Segment Start: INPUT RECORDS
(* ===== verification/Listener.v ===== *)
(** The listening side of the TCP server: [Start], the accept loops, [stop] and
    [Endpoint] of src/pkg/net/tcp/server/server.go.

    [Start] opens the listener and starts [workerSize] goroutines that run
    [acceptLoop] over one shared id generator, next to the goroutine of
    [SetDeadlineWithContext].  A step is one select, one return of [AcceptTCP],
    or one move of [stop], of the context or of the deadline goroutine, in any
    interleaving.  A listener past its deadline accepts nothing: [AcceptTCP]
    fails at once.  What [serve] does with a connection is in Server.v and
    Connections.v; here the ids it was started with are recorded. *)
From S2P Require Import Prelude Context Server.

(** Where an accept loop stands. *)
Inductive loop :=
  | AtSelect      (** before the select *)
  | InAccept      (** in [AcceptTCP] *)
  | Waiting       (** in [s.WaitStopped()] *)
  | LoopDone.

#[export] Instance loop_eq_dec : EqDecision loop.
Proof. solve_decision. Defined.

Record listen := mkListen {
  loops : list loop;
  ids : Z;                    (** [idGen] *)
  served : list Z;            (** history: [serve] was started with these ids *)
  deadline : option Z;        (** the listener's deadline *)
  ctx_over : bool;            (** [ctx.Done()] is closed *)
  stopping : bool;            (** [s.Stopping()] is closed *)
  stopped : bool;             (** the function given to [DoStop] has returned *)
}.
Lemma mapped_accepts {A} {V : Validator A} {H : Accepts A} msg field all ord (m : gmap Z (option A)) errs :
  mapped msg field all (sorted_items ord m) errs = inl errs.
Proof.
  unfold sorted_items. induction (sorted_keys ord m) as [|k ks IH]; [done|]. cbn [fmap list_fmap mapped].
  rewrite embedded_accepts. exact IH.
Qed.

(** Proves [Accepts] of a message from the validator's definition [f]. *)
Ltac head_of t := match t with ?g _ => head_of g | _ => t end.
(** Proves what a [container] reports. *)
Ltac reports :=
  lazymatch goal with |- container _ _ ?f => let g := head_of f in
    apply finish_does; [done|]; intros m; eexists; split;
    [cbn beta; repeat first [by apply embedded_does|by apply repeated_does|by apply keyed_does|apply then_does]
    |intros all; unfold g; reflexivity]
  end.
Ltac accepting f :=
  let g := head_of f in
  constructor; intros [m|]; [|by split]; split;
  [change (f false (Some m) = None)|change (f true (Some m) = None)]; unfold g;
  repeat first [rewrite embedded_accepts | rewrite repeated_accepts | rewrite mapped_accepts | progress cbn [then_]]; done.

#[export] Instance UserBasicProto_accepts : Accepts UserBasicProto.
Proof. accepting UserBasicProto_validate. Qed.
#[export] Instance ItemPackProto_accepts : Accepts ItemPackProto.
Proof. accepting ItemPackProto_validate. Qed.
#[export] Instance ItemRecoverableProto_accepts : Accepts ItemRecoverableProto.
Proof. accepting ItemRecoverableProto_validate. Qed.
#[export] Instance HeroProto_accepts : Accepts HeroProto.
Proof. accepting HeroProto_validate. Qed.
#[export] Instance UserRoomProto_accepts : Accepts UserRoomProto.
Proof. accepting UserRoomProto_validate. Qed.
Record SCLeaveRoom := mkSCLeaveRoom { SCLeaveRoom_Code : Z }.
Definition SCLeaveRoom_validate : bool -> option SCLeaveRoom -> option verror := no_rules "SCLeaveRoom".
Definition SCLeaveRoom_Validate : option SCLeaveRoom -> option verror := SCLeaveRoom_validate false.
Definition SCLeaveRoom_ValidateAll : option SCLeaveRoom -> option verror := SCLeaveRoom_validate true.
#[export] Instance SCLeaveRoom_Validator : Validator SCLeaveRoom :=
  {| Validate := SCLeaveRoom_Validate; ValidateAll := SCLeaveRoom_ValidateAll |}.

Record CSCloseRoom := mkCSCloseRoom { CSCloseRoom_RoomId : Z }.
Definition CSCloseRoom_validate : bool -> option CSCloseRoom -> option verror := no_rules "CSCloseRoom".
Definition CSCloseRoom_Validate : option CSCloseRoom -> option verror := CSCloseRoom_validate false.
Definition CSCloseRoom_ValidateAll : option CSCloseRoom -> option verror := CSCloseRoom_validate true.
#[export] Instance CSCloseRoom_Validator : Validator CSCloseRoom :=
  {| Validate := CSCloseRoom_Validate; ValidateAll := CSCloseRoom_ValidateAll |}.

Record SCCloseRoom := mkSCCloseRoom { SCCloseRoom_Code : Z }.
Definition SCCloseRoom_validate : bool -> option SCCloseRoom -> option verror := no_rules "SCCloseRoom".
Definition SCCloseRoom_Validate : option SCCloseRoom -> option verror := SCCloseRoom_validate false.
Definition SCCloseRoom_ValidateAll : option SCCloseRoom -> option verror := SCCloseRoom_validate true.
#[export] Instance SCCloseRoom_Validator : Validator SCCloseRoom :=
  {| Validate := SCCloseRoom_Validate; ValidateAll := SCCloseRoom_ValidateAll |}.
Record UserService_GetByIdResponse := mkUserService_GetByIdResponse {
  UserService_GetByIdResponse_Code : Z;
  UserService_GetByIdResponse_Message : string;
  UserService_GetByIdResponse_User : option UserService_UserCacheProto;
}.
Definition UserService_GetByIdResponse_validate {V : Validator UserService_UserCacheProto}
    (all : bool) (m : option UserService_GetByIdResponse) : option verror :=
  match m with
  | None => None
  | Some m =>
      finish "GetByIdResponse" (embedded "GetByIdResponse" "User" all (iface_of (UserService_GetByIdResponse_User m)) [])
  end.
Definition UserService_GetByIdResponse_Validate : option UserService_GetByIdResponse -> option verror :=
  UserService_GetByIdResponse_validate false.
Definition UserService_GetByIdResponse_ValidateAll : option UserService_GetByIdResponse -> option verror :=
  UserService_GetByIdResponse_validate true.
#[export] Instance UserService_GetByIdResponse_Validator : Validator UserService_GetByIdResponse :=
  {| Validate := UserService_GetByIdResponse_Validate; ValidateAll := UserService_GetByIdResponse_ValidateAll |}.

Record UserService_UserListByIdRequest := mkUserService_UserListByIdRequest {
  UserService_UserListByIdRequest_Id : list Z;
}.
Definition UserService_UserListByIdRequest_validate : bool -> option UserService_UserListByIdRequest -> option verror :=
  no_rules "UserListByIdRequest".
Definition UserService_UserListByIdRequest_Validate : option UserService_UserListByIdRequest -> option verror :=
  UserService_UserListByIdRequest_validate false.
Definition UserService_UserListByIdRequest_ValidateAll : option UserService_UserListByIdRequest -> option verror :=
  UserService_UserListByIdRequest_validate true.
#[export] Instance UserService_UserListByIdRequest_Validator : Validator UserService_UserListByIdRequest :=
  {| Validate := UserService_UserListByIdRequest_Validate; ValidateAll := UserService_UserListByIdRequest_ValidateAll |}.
Segment End: INPUT RECORDS
### WHAT YOU HAVE TO DO:
Please output an exact copy of the lines above, from the opening line of the data down to the line that contains "Proof. solve_decision. Defined.".

### EXPECTED OUTPUT:
(* ===== verification/Listener.v ===== *)
(** The listening side of the TCP server: [Start], the accept loops, [stop] and
    [Endpoint] of src/pkg/net/tcp/server/server.go.

    [Start] opens the listener and starts [workerSize] goroutines that run
    [acceptLoop] over one shared id generator, next to the goroutine of
    [SetDeadlineWithContext].  A step is one select, one return of [AcceptTCP],
    or one move of [stop], of the context or of the deadline goroutine, in any
    interleaving.  A listener past its deadline accepts nothing: [AcceptTCP]
    fails at once.  What [serve] does with a connection is in Server.v and
    Connections.v; here the ids it was started with are recorded. *)
From S2P Require Import Prelude Context Server.

(** Where an accept loop stands. *)
Inductive loop :=
  | AtSelect      (** before the select *)
  | InAccept      (** in [AcceptTCP] *)
  | Waiting       (** in [s.WaitStopped()] *)
  | LoopDone.

#[export] Instance loop_eq_dec : EqDecision loop.
Proof. solve_decision. Defined.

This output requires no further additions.